Nevertheless, some objections remained. During the hearing the scope of the disagreement between the SIPA Trustee and objectors narrowed further, and the parties agreed to confer in an effort to find acceptable language, resulting in the proposed Third Amended Release that is now before the Court.

The Third Amended Release provides, in pertinent part:

(ii) The release language contained in the prior Declaration, Release and Assignment form shall be deemed amended for all purposes as reflected in Exhibit A to releasing claims for actual payments or distributions to a commodities customer only to the extent of funds such commodities customer actually receives on account of the customer's allowed commodities net equity claim from the Trustee in connection with this proceeding.
(iii) the prior Declaration, Release and Assignment and the amended form of the Declaration and Release shall not release any claims against any current or former employee, officer, or director of MF Global Holdings, Ltd., or any of its subsidiaries or affiliates, including MFGI, except with respect to any work performed by such employee, officer, or director in connection with this proceeding under the supervision of the Trustee.
(iv) There are and shall be no third-party beneficiaries of the prior Declaration, Release and Assignment form and/or the amended Declaration and Release and only Released Persons (as defined therein) may assert any release contained therein.
(v) The Declaration, Release and Assignment form and the amended Declaration and Release will not alter or limit any rights a commodities customer has, or any standing the commodities customer has, to assert claims against third parties other than the Released Persons (as defined therein), and to recover against such third parties on such claims.
(vi) The Declaration, Release and Assignment form and the amended Declaration and Release will not alter the relative priority of a commodities customer and the Trustee to assert or recover on any claims against third parties other than the Released Persons (as defined therein).
(vii) The Declaration, Release and Assignment form and the amended Declaration and Release shall not release or extend to any general unsecured claims asserted by a commodities customer in this proceeding in addition to the commodities net equity claim subject to the form.
Third Am. Release, at 2-3.

The Third Amended Release clarifies that claimants receiving a distribution based on their net equity claims must agree to release the SIPA Trustee, the Securities Investor Protection Corporation ("SIPC"), and MFGI from any net equity claim in any amounts other than as approved in the claim determination and agreed to by the claimant. The principle is simple: once the SIPA Trustee and a claimant reach agreement on a net equity claim, the claimant cannot later contest that determination. Any claimant that objects to the SIPA Trustee's claim determination remains free to contest it in accordance with the procedures set forth in the Claims Process Order; it is only where the claimant agrees with the claim determination and will receive a pro rata distribution based on the net equity claim that a release is required.
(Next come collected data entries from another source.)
(** hashing incrementally.  After any number of [inc_blocks] calls on whole
    blocks, [inc_finalize] of the rest returns the digest of the whole message:
    in a context whose state bytes are bytes, feeding [n] blocks [a] and then
    finalizing with [b] is finalizing with [a ++ b], at both word widths. *)
Theorem sha2_incremental (ctx a b : list Z) (n : nat)
  (Hc : bytes_ok ctx) (Ha : bytes_ok a) (Hb : bytes_ok b) :
  (length ctx = 40%nat -> length a = (64 * n)%nat ->
   sha256_inc_finalize (sha256_inc_blocks ctx a n) b = sha256_inc_finalize ctx (a ++ b)) /\
  (length ctx = 72%nat -> length a = (128 * n)%nat ->
   sha512_inc_finalize (sha512_inc_blocks ctx a n) b = sha512_inc_finalize ctx (a ++ b)).
Proof.
  split; intros Hl Hn; apply inc_blocks_finalize; try assumption;
    (split; [apply length_fill|]); apply Forall_forall; intros x Hx;
    apply list_elem_of_In, in_map_iff in Hx as (i & <- & Hi); apply in_seq in Hi;
    rewrite law_load by (first [apply Forall_drop, Forall_take, Hc
      | rewrite length_drop, length_take, Hl; unfold state_bytes; cbn [word_bytes sha2_32 sha2_64]; lia]);
    apply be_word_ok, Forall_drop, Forall_take, Hc.
Qed.
Lemma sha2_incremental_witness :
  sha256_inc_finalize (sha256_inc_blocks sha256_inc_init (replicate 64 7) 1) [1; 2]
  = sha256_inc_finalize sha256_inc_init (replicate 64 7 ++ [1; 2]).
Proof.
  apply (sha2_incremental sha256_inc_init (replicate 64 7) [1; 2] 1); try reflexivity.
  - apply (Forall_iff (fun x => (0 <=? x) && (x <? 256) = true)); [intros x; unfold is_u8; lia|].
    repeat (apply Forall_cons; split; [reflexivity|]). apply Forall_nil. exact I.
  - apply Forall_replicate. unfold is_u8. lia.
  - repeat (apply Forall_cons; split; [unfold is_u8; lia|]). apply Forall_nil. exact I.
Defined.
(** What the class promises: arrays of eight digits with the operations on
    them represent the integers modulo [2^256]. *)
Record represents (v : Z) (pn : list Z) : Prop := {
  rep_ok : limbs_ok pn;
  rep_val : val pn = v
}.
Lemma represents_val pn : limbs_ok pn -> represents (val pn) pn.
Proof. intros H. split; [exact H|reflexivity]. Qed.
Lemma represents_of v pn : limbs_ok pn /\ val pn = v -> represents v pn.
Proof. intros [H E]. split; assumption. Qed.

Section Represents.
Context {x y : Z} {a b : list Z} (Ra : represents x a) (Rb : represents y b).
Lemma rep_add : represents ((x + y) mod R) (add a b).
Proof. destruct Ra as [Ha <-], Rb as [Hb <-]. apply represents_of, (add_spec a b Ha Hb). Qed.
Lemma rep_sub : represents ((x - y) mod R) (sub a b).
Proof. destruct Ra as [Ha <-], Rb as [Hb <-]. apply represents_of, (sub_spec a b Ha Hb). Qed.
Lemma rep_mul : represents ((x * y) mod R) (mul a b).
Proof. destruct Ra as [Ha <-], Rb as [Hb <-]. apply represents_of, (mul_spec a b Ha Hb). Qed.
Lemma rep_mul32 w : is_u32 w -> represents ((x * w) mod R) (mul32 a w).
Proof. intros Hw. destruct Ra as [Ha <-]. apply represents_of, (mul32_spec a w Ha Hw). Qed.
Lemma rep_neg : represents ((- x) mod R) (neg a).
Proof. destruct Ra as [Ha <-]. apply represents_of, (neg_spec a Ha). Qed.
Lemma rep_bnot : represents (R - 1 - x) (bnot a).
Proof. destruct Ra as [Ha <-]. apply represents_of, (bnot_spec a Ha). Qed.
Lemma rep_incr : represents ((x + 1) mod R) (incr a).
Proof. destruct Ra as [Ha <-]. apply represents_of, (incr_spec a Ha). Qed.
Lemma rep_decr : represents ((x - 1) mod R) (decr a).
Proof. destruct Ra as [Ha <-]. apply represents_of, (decr_spec a Ha). Qed.
Lemma rep_band : represents (Z.land x y) (band a b).
Proof. destruct Ra as [Ha <-], Rb as [Hb <-]. apply represents_of, (band_spec a b Ha Hb). Qed.
Lemma rep_bor : represents (Z.lor x y) (bor a b).
Proof. destruct Ra as [Ha <-], Rb as [Hb <-]. apply represents_of, (bor_spec a b Ha Hb). Qed.
Lemma rep_bxor : represents (Z.lxor x y) (bxor a b).
Proof. destruct Ra as [Ha <-], Rb as [Hb <-]. apply represents_of, (bxor_spec a b Ha Hb). Qed.
Lemma rep_shl s : 0 <= s -> represents ((x * 2 ^ s) mod R) (shl a s).
Proof. intros Hs. destruct Ra as [Ha <-]. apply represents_of, (shl_spec a s Ha Hs). Qed.
Lemma rep_shr s : 0 <= s -> represents (x / 2 ^ s) (shr a s).
Proof. intros Hs. destruct Ra as [Ha <-]. apply represents_of, (shr_spec a s Ha Hs). Qed.
Lemma rep_div : y <> 0 -> exists q, div a b = Some q /\ represents (x / y) q.
Proof.
  destruct Ra as [Ha <-], Rb as [Hb <-]. intros E. pose proof (div_spec a b Ha Hb) as H.
  destruct (div a b) as [q|]; [|contradiction]. exists q. destruct H as (_ & Hq & Ev). split; [reflexivity|].
  split; assumption.
Qed.
Lemma rep_div_zero : y = 0 -> div a b = None.
Proof.
  destruct Ra as [Ha <-], Rb as [Hb <-]. intros E. pose proof (div_spec a b Ha Hb).
  destruct (div a b) as [q|]; [tauto|reflexivity].
Qed.
Lemma rep_gt : gt a b = (x >? y).
Proof. destruct Ra as [Ha <-], Rb as [Hb <-]. apply gt_spec; assumption. Qed.
Lemma rep_EqualTo w : is_u64 w -> EqualTo a w = (x =? w).
Proof. intros Hw. destruct Ra as [Ha <-]. apply EqualTo_spec; assumption. Qed.
Lemma rep_bound : 0 <= x < R.
Proof. destruct Ra as [Ha <-]. apply val_bound, Ha. Qed.
Lemma rep_GetCompact : GetCompact a false = Some (mantissa x + csize x * 2 ^ 24).
Proof. destruct Ra as [Ha <-]. apply GetCompact_spec, Ha. Qed.
Lemma rep_change z : x = z -> represents z a.
Proof. intros <-. exact Ra. Qed.
End Represents.
Lemma rep_UintToArith256 x : 0 <= x < R -> represents x (UintToArith256 x).
Proof. intros H. split; [apply UintToArith256_ok|apply val_UintToArith256, H]. Qed.
Lemma rep_of_u64 x : is_u64 x -> represents x (of_u64 x).
Proof. intros H. split; [apply of_u64_ok|apply val_of_u64, H]. Qed.
Lemma rep_zero : represents 0 zero.
Proof. split; [apply zero_ok|apply val_zero]. Qed.
Lemma rep_SetCompact c : is_u32 c -> represents (compact_value c mod R) (fst (fst (SetCompact c))).
Proof.
  intros Hc. pose proof (SetCompact_spec c Hc) as H. destruct (SetCompact c) as [[t n] o].
  destruct H as (Ht & Hv & _). split; assumption.
Qed.
Lemma rep_inj v a b : represents v a -> represents v b -> a = b.
Proof. intros [Ha <-] [Hb E]. apply limbs_val_inj; auto. Qed.

Create HintDb rep.
#[export] Hint Resolve rep_add rep_sub rep_mul rep_mul32 rep_neg rep_bnot rep_incr rep_decr rep_band rep_bor
  rep_bxor rep_shl rep_shr rep_UintToArith256 rep_of_u64 rep_zero rep_SetCompact : rep.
The Court concludes the proposed release is fully appropriate and warranted in the circumstances; no one really argues to the contrary. The objections to the release focused on the specific language used, not to the concept. But still remaining is the issue of how to deal with signed DRAs already received by the SIPA Trustee from claimants containing language the SIPA Trustee has now agreed to change. The Third Amended Release attempted to address those 7,500-plus customers who signed and returned the earlier version of the DRA to the SIPA Trustee:

[T]hose commodities claimants who already signed and returned the prior Declaration, Release and Assignment form to the Trustee or filed it with the Court need not take further measures as the prior Declaration, Release and Assignment form which is hereby modified and clarified by this Order shall be in full force and effect in such modified form upon entry of this Order . . . .
Third Am. Release, at 3. The clarification of the Release language benefits the claimants, and the SIPA Trustee agrees that the modified Release provisions apply to all claimants who agree upon the claim determination. But must the SIPA Trustee have claimants sign new releases, or may the Release language be deemed changed and effective as to all claimants who executed the prior Release?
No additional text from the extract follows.